• Activity: Copy exactly the stretch of data below from the line with "(** [PassResult.add]. *)" through the line with "set_result_counts (<[col := <[verb", including both of those lines.

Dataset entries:
------------------------------------------------------------------------
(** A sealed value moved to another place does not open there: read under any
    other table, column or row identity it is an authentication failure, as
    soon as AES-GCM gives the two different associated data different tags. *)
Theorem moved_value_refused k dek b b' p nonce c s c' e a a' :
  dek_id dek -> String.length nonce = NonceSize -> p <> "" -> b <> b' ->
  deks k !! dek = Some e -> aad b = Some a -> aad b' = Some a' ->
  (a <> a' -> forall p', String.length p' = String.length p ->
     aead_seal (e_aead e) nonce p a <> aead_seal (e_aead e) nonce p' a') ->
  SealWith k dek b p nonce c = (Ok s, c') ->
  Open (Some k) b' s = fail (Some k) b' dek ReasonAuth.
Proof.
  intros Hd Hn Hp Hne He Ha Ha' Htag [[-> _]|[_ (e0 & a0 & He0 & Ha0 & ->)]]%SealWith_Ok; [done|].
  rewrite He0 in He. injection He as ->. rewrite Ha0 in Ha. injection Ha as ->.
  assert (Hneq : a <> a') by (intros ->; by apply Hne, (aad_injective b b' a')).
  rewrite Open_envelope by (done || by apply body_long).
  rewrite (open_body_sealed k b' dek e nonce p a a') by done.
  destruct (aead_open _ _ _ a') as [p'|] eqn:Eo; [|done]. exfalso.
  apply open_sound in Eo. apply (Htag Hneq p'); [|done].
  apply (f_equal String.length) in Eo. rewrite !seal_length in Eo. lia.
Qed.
------------------------------------------------------------------------
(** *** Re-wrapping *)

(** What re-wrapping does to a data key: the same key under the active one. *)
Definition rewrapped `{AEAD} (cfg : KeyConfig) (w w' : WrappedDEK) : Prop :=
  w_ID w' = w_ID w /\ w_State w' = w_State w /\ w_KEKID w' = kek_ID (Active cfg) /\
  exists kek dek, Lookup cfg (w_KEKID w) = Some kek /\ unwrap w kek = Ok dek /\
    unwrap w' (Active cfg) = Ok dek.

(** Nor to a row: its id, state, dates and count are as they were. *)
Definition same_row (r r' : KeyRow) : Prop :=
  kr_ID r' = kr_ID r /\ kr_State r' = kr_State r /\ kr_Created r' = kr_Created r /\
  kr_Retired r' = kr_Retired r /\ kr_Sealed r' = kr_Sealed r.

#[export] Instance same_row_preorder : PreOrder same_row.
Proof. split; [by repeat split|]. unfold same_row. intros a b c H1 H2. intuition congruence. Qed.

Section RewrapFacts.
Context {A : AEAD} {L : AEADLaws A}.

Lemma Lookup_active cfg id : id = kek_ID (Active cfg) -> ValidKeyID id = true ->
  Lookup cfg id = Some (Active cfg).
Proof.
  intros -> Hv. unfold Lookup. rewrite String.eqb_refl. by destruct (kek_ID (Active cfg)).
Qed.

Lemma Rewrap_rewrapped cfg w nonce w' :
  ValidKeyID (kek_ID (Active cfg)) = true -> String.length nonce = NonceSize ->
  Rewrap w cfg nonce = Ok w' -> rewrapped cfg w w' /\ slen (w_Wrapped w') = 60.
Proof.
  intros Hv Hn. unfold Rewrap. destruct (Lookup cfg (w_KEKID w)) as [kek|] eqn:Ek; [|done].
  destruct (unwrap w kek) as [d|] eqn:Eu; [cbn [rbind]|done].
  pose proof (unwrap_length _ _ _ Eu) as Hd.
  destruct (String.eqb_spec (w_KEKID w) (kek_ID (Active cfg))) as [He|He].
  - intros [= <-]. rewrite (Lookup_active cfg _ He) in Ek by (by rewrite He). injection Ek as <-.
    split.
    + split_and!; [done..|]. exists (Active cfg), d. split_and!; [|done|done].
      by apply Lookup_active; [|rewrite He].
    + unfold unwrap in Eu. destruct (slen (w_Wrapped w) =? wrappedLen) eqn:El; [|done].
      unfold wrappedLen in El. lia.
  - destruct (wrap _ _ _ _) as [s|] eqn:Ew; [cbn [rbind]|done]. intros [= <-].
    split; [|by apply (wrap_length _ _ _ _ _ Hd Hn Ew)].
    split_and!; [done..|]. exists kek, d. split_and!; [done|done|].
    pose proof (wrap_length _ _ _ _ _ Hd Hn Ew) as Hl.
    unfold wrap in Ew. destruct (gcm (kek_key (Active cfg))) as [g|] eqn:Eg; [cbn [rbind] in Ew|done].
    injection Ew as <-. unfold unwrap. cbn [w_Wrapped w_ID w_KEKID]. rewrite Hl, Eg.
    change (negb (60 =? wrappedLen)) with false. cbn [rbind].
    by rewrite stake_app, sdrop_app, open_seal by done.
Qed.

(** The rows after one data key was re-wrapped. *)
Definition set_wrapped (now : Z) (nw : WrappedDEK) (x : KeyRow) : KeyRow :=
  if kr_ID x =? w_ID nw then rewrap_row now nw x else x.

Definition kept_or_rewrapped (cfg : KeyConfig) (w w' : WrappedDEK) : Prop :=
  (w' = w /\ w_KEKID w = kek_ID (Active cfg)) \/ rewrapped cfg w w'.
------------------------------------------------------------------------
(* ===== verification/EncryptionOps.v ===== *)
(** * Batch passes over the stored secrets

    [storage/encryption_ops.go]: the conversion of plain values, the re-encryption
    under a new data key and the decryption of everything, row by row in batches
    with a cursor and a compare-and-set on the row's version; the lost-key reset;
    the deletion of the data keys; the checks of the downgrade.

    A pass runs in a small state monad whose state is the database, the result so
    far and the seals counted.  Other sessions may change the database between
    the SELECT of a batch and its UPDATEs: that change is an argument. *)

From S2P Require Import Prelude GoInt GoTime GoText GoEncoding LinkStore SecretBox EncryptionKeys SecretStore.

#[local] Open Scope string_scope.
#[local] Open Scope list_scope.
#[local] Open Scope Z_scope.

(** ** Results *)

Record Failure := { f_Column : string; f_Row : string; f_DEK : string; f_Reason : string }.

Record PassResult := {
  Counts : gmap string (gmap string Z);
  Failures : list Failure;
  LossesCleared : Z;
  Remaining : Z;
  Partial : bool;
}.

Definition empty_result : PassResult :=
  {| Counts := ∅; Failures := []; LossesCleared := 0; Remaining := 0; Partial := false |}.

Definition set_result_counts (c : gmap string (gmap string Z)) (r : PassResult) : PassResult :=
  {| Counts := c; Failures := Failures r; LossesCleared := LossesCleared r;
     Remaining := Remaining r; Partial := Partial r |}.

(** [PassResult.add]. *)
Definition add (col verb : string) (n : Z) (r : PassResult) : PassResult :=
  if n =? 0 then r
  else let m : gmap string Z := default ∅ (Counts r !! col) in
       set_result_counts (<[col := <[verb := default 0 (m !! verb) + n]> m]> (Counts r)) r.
------------------------------------------------------------------------
• Task result:
(** [PassResult.add]. *)
Definition add (col verb : string) (n : Z) (r : PassResult) : PassResult :=
  if n =? 0 then r
  else let m : gmap string Z := default ∅ (Counts r !! col) in
       set_result_counts (<[col := <[verb := default 0 (m !! verb) + n]> m]> (Counts r)) r.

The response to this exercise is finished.